Combination of Citicoline and Physiotherapy in Children with Cerebral Palsy

Jafar Nasiri 1, Mehran Kargar 1,
PMCID: PMC4223951  PMID: 25400890

Abstract

Background:

The most common cause of physical disability in children is cerebral palsy. This study was aimed to evaluate the effect of citicoline in combination to physiotherapy versus physiotherapy alone, to improve the functional outcome in pediatric cerebral palsy.

Methods:

The clinical trial was performed on 50 pediatric patients aged 18-75 months with spastic diplegia or quadriplegic cerebral palsy. Patients were assessed in two groups: case group, under treatment, using injection of citicoline (10 mg/kg) every other day for 3 months and physiotherapy. Gross motor function classification system (GMFCS) levels were assessed in all patients before and after treatment.

Results:

Patient's mean age was 38.7 ± 17.2 months, and 52% were girls.
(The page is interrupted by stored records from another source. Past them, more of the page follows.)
Definition selectedInjectedSegments (segments : list Segment) (content : ContentKindSet) : list Segment :=
  map (fun segment =>
         if bool_decide (seg_Kind segment = SegmentKindToolCall) && negb (hasToolDetail content)
         then RtSegments.MkSegment (seg_Role segment) (seg_Kind segment) [] else segment)
      (filter (fun segment => compactedItemSelected (injectedSegmentItem segment) content = true) segments).

(** ** Injected transcripts *)

Inductive injectedTranscriptResolver := resolveParsedTranscriptSpans | resolveFramedTranscriptSpans.

Definition runResolver (resolver : injectedTranscriptResolver) (content : CompactedMessageContentItem) : list TranscriptSpan :=
  match resolver with
  | resolveParsedTranscriptSpans => ct_TranscriptSpans content
  | resolveFramedTranscriptSpans => ParseTranscriptSpans (ct_Text content)
  end.

Definition injectedTranscriptResolvers : list injectedTranscriptResolver := [resolveParsedTranscriptSpans; resolveFramedTranscriptSpans].

Definition isSummary (message : CompactedMessageItem) : bool := bool_decide (mi_MessageClass message = CompactedMessageClassSummary).

Definition messageTranscriptResolvers (message : CompactedMessageItem) : list injectedTranscriptResolver :=
  if isSummary message then injectedTranscriptResolvers else [resolveParsedTranscriptSpans].

Fixpoint resolveInjectedTranscriptSpans (content : CompactedMessageContentItem) (resolvers : list injectedTranscriptResolver)
  : list TranscriptSpan :=
  match resolvers with
  | [] => []
  | resolver :: resolvers =>
      match runResolver resolver content with
      | [] => resolveInjectedTranscriptSpans content resolvers
      | (_ :: _) as spans => spans
      end
  end.

(** The pieces of a text around its spans: the loops that write it outside of them. *)
Fixpoint piecesLoop (text : bytes) (previousEnd : nat) (spans : list TranscriptSpan) : outcome exportError (list (bytes * list Segment) * bytes) :=
  match spans with
  | [] => rest ← cutText text previousEnd (length text); Ok ([], rest)
  | span :: spans =>
      prose ← cutText text previousEnd (span_Start span);
      '(pieces, rest) ← piecesLoop text (span_End span) spans;
      Ok ((prose, span_Segments span) :: pieces, rest)
  end.

Definition unresolvedInjectedTranscript (content : CompactedMessageContentItem) : outcome exportError bool :=
  '(pieces, rest) ← piecesLoop (ct_Text content) 0 (resolveInjectedTranscriptSpans content injectedTranscriptResolvers);
  Ok (ContainsTranscriptWrapper (concat (map fst pieces) ++ rest)).

Definition unresolvedParsedTranscript (content : CompactedMessageContentItem) : outcome exportError bool :=
  Ok (ct_UnresolvedTranscript content).

(** The round of [unresolvedInjectedTranscriptSummary] for one item. *)
Definition unresolvedItem (item : CompactedContextItem) : outcome exportError bool :=
  match it_Kind item, it_Message item with
  | CompactedContextItemKindMessage, Some message =>
      containsFunc (if isSummary message then unresolvedInjectedTranscript else unresolvedParsedTranscript) (mi_Content message)
  | _, _ => Ok false
  end.

Fixpoint unresolvedSegments (segments : list (CompactionSegment (Item := CompactedContextItem))) : outcome exportError (option bytes) :=
  match segments with
  | [] => Ok None
  | segment :: segments =>
      if negb (sg_HasStartingSummary segment) then unresolvedSegments segments else
      unresolved ← containsFunc unresolvedItem (cp_ContextItems (sg_Checkpoint segment));
      if (unresolved : bool) then Ok (Some (sg_SummaryUUID segment)) else unresolvedSegments segments
  end.

Definition unresolvedInjectedTranscriptSummary (selection : CompactionSegmentSelection (Item := CompactedContextItem))
  : outcome exportError (option bytes) :=
  unresolvedSegments (sel_Segments selection).

Definition liveTranscriptPartUnresolved (part : MessageTextPart) : outcome exportError bool :=
  if negb (tp_InjectedTranscript part) then Ok false else
  let marked := MkContentItem injectedChatContentType (tp_Text part) [] [] [] (tp_TranscriptSpans part) false in
  match tp_TranscriptSpans part with
  | [] => Ok true
  | _ :: _ => unresolvedInjectedTranscript marked
  end.

Fixpoint unresolvedLiveLoop (index : Z) (messages : list TranscriptMessage) : outcome exportError (option Z) :=
  match messages with
  | [] => Ok None
  | message :: messages =>
      unresolved ← containsFunc liveTranscriptPartUnresolved (tm_TextParts message);
      if (unresolved : bool) then Ok (Some index) else unresolvedLiveLoop (index + 1) messages
  end.

Definition unresolvedLiveTranscriptIndex (messages : list TranscriptMessage) : outcome exportError (option Z) :=
  unresolvedLiveLoop 0 messages.

(** ** Live messages *)

Section frames.
(** The Unicode tables that quoting a frame header consults. *)
Context (isPrint : Z -> bool).

Definition selectedLiveText (part : MessageTextPart) (content : ContentKindSet) : bytes :=
  if negb (tp_InjectedTranscript part) then (if Has content ContentKindChat then tp_Text part else []) else
  Join (concat (map (fun span =>
    match selectedInjectedSegments (span_Segments span) content with
    | [] => []
    | (_ :: _) as segments => [FramedTranscript isPrint segments]
    end) (tp_TranscriptSpans part))) liveTextPartSeparator.

Definition filterLiveTextParts (parts : list MessageTextPart) (content : ContentKindSet) : bytes :=
  Join (filter (fun text => text <> []) (map (fun part => selectedLiveText part content) parts)) liveTextPartSeparator.

End frames.

(** ** Items *)

Definition appendSummaryProse (prose : list CompactedMessageContentItem) (source : CompactedMessageContentItem) (text : bytes)
  : list CompactedMessageContentItem :=
  if bool_decide (TrimSpace text = []) then prose
  else prose ++ [MkContentItem (ct_Type source) text (ct_ImageURL source) (ct_Detail source) [] [] (ct_UnresolvedTranscript source)].

Definition appendSummaryItem (items : list CompactedContextItem) (message : CompactedMessageItem) (prose : list CompactedMessageContentItem)
  : list CompactedContextItem :=
  match prose with
  | [] => items
  | _ :: _ => items ++ [messageItem (MkMessageItem (mi_Role message) (mi_Phase message) prose [] (mi_MessageClass message) [])]
  end.

(** The loop over the spans of one content item. *)
Fixpoint expandSpans (message : CompactedMessageItem) (source : CompactedMessageContentItem) (previousEnd : nat) (spans : list TranscriptSpan)
  (expanded : list CompactedContextItem) (prose : list CompactedMessageContentItem)
  : outcome exportError (list CompactedContextItem * list CompactedMessageContentItem) :=
  match spans with
  | [] =>
      text ← cutText (ct_Text source) previousEnd (length (ct_Text source));
      Ok (expanded, appendSummaryProse prose source text)
  | span :: spans =>
      text ← cutText (ct_Text source) previousEnd (span_Start span);
      let expanded := appendSummaryItem expanded message (appendSummaryProse prose source text) in
      expandSpans message source (span_End span) spans (expanded ++ map injectedSegmentItem (span_Segments span)) []
  end.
Differences in the frequency of GMFCS levels between groups were not statistically significant, before (P = 0.09) and after (P = 0.47) treatment. In case group improving in GMFCS, level was occurred in 9/11 with level 2 to level 1, 3/5 with level 3 to other levels and 3/7 with level 4 to other levels. In the control group improving in GMFCS, level was occurred in 3/9 with level 2 to level 1, 3/10 with level 3 to other levels, and 2/4 with level 4 other levels. GMFCS level in 64% of cases was improved, whereas in control group, 32% was improved (P = 0.02).

Conclusions:

Results demonstrated that citicoline in combination to physiotherapy appears to be a promising agent to improve gross motor function in patients with cerebral palsy versus physiotherapy alone. Although, further studies are need to be done.

Keywords: Cerebral palsy, citicoline, gross motor function classification system

INTRODUCTION

Cerebral palsy is defined as a group of disorders of the development of movement and posture, is a clinical syndrome characterized by a persistent disorder in motor control and posture, and results from nonprogressive brain damage.[1,2] The most common cause of physical disability in children is cerebral palsy with a reported incidence of 2-2.5/1000 live births.[2]

Based on nature and type of motor disabilities, cerebral palsy is classified as: spastic, ataxic, and dyskinetic cerebral palsy.[3,4] Spastic cerebral palsy is the most common type and consists of 70% of all cerebral palsy.[4] Spastic cerebral palsy syndromes are classified based on the distribution of limb involvement into: spastic diplegia (Sd), spastic quadriplegia, and spastic hemiplegia. Delay in attaining developmental milestones and motor abnormalities is predominant clinical feature of cerebral palsy.[5]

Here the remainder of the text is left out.